Si votre organisation fait appel à des services numériques pour lesquels la souveraineté est un enjeu crucial — ce qui est de plus en plus souvent le cas pour la plupart des marchés publics réglementés —, trois mesures méritent d'être prises dès maintenant :
Lisez le cadre. Ce document est accessible au public. Les facteurs contributifs mentionnés sous chaque objectif de souveraineté contiennent les détails opérationnels et sont plus concrets que ne le laissent supposer les grandes catégories d'évaluation.
Évaluez vos fournisseurs actuels à l'aune des huit SOV. Pas de manière formelle, ni dans le cadre d'une procédure d'appel d'offres, mais à titre d'exercice interne. Quels sont les résultats de vos fournisseurs actuels ? Quel score obtiendraient-ils selon le SEAL-0, et qu'est-ce que cela implique pour les futurs appels d'offres ?

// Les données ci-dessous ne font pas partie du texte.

(* ===== verification/StorageSpecs.v ===== *)
(** * What object storage guarantees

    Keys of images, what is held in memory along any history, and the addresses
    that reads are signed for. *)

From S2P Require Import Prelude Regex PyValues Errors Sessions Texts Json JsonSpecs Urls AuditTrail AuditSpecs Storage.

(** ** Keys *)

Definition uuid_range (i : uuid) : Prop := 0 ≤ i < 16 ^ 32.

Lemma uuid_str_inj i j : uuid_range i → uuid_range j → uuid_str i = uuid_str j → i = j.
Proof. intros Hi Hj He. apply uuid_of_str in Hi, Hj. congruence. Qed.

Lemma uuid_str_printable i : Forall (λ c, (32 <= c)%N) (uuid_str i).
Proof.
  assert (Hh : ∀ n i, Forall (λ c, (32 <= c)%N) (hex n i)).
  { intros n j. eapply Forall_impl; [apply hex_lower_chars|]. intros c Hc%hex_char_cases.
    rewrite !list_elem_of_fmap in Hc. destruct Hc as (d & -> & Hd%elem_of_seqZ). unfold hex_digit. case_match; lia. }
  assert (Hd : Forall (λ c, (32 <= c)%N) [45%N]) by (constructor; [lia|constructor]).
  unfold uuid_str. rewrite !Forall_app. by split_and!.
Qed.

Lemma printable s : forallb (λ c, (32 <=? c)%N) s = true → Forall (λ c, (32 <= c)%N) s.
Proof.
  rewrite forallb_forall. intros Hs. apply Forall_forall. intros c Hc. apply N.leb_le, Hs. by apply list_elem_of_In.
Qed.

Lemma extension_cases e : e ∈ EXTENSIONS → e = lit "avif" ∨ e = lit "jpg" ∨ e = lit "png" ∨ e = lit "webp".
Proof.
  change EXTENSIONS with [lit "avif"; lit "jpg"; lit "png"; lit "webp"]. rewrite !elem_of_cons, elem_of_nil. tauto.
Qed.

Lemma image_parts p o e : e ∈ EXTENSIONS →
  split_on 47 (image_path p o e) = [lit "products"; uuid_str p; uuid_str o ++ lit "." ++ e].
Proof.
  intros He. unfold image_path. change (lit "products/") with (lit "products" ++ [47%N]). rewrite <-app_assoc. cbn [app].
  rewrite split_on_app by (by apply not_in). change (lit "/") with [47%N]. cbn [app].
  rewrite split_on_app by (by apply uuid_str_free).
  rewrite split_on_free; [done|]. rewrite !not_elem_of_app. split_and!; [by apply uuid_str_free|by apply not_in|].
  apply extension_cases in He as [-> |[-> |[-> | ->]]]; by apply not_in.
Qed.

(** Every image has a key, and it is safe. *)
Lemma image_safe p o e : e ∈ EXTENSIONS → unsafe_key (image_path p o e) = false.
Proof.
  intros He. assert (Hx : 1 ≤ Z.of_nat (length e) ≤ 4 ∧ 92%N ∉ e ∧ Forall (λ c, (32 <= c)%N) e).
  { apply extension_cases in He as [-> |[-> |[-> | ->]]]; (split; [cbn; lia|split; [by apply not_in|by apply printable]]). }
  destruct Hx as (Hl & Hb & Hp). unfold unsafe_key. rewrite image_parts by done.
  rewrite !orb_false_iff. split_and!.
  - apply bool_decide_eq_false. done.
  - apply Z.ltb_ge. unfold image_path. rewrite !length_app, !uuid_str_length. cbn. lia.
  - done.
  - apply bool_decide_eq_false. unfold image_path. rewrite !not_elem_of_app.
    split_and!; try (by apply uuid_str_free); try done; by apply not_in.
  - apply bool_decide_eq_false. intros Hd. assert (Hu : ∀ i, 46%N ∉ uuid_str i) by (intros i; by apply uuid_str_free).
    apply elem_of_cons in Hd as [Hd|Hd]; [done|]. apply elem_of_cons in Hd as [Hd|Hd].
    + apply (Hu p). rewrite <-Hd. by left.
    + apply list_elem_of_singleton in Hd. apply (f_equal length) in Hd.
      rewrite !length_app, uuid_str_length in Hd. cbn in Hd. lia.
  - apply not_true_iff_false. rewrite existsb_exists. intros (c & Hc & Hlt). apply list_elem_of_In in Hc.
    assert (Hall : Forall (λ c, (32 <= c)%N) (image_path p o e)).
    { unfold image_path. rewrite !Forall_app. split_and!; try apply uuid_str_printable; try done; by apply printable. }
    rewrite Forall_forall in Hall. apply N.ltb_lt in Hlt. specialize (Hall _ Hc). cbn in Hall. lia.
Qed.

Considérez le seuil minimal comme la question stratégique. Un fournisseur obtenant la note SEAL-0 dans l’un quelconque de ces domaines devra faire face à des négociations d’appel d’offres de plus en plus difficiles. La discussion sur la note d’attribution importe moins que celle portant sur le seuil minimal, et cette dernière porte généralement sur les risques juridiques, l’origine de la chaîne d’approvisionnement ou l’autonomie opérationnelle, autant de facteurs qui sont les plus difficiles à modifier a posteriori.
SEAL est le cadre de souveraineté le plus rigoureux sur le plan structurel actuellement en cours d'élaboration. Son intérêt réside dans la discipline qu'il impose quant aux relations avec les fournisseurs susceptibles de préserver la souveraineté et celles qui ne le peuvent pas. Cette discipline est transposable, et les questions qu'elle formalise survivront à toute pondération ou tout seuil particulier sur lesquels l'UE finira par s'accorder.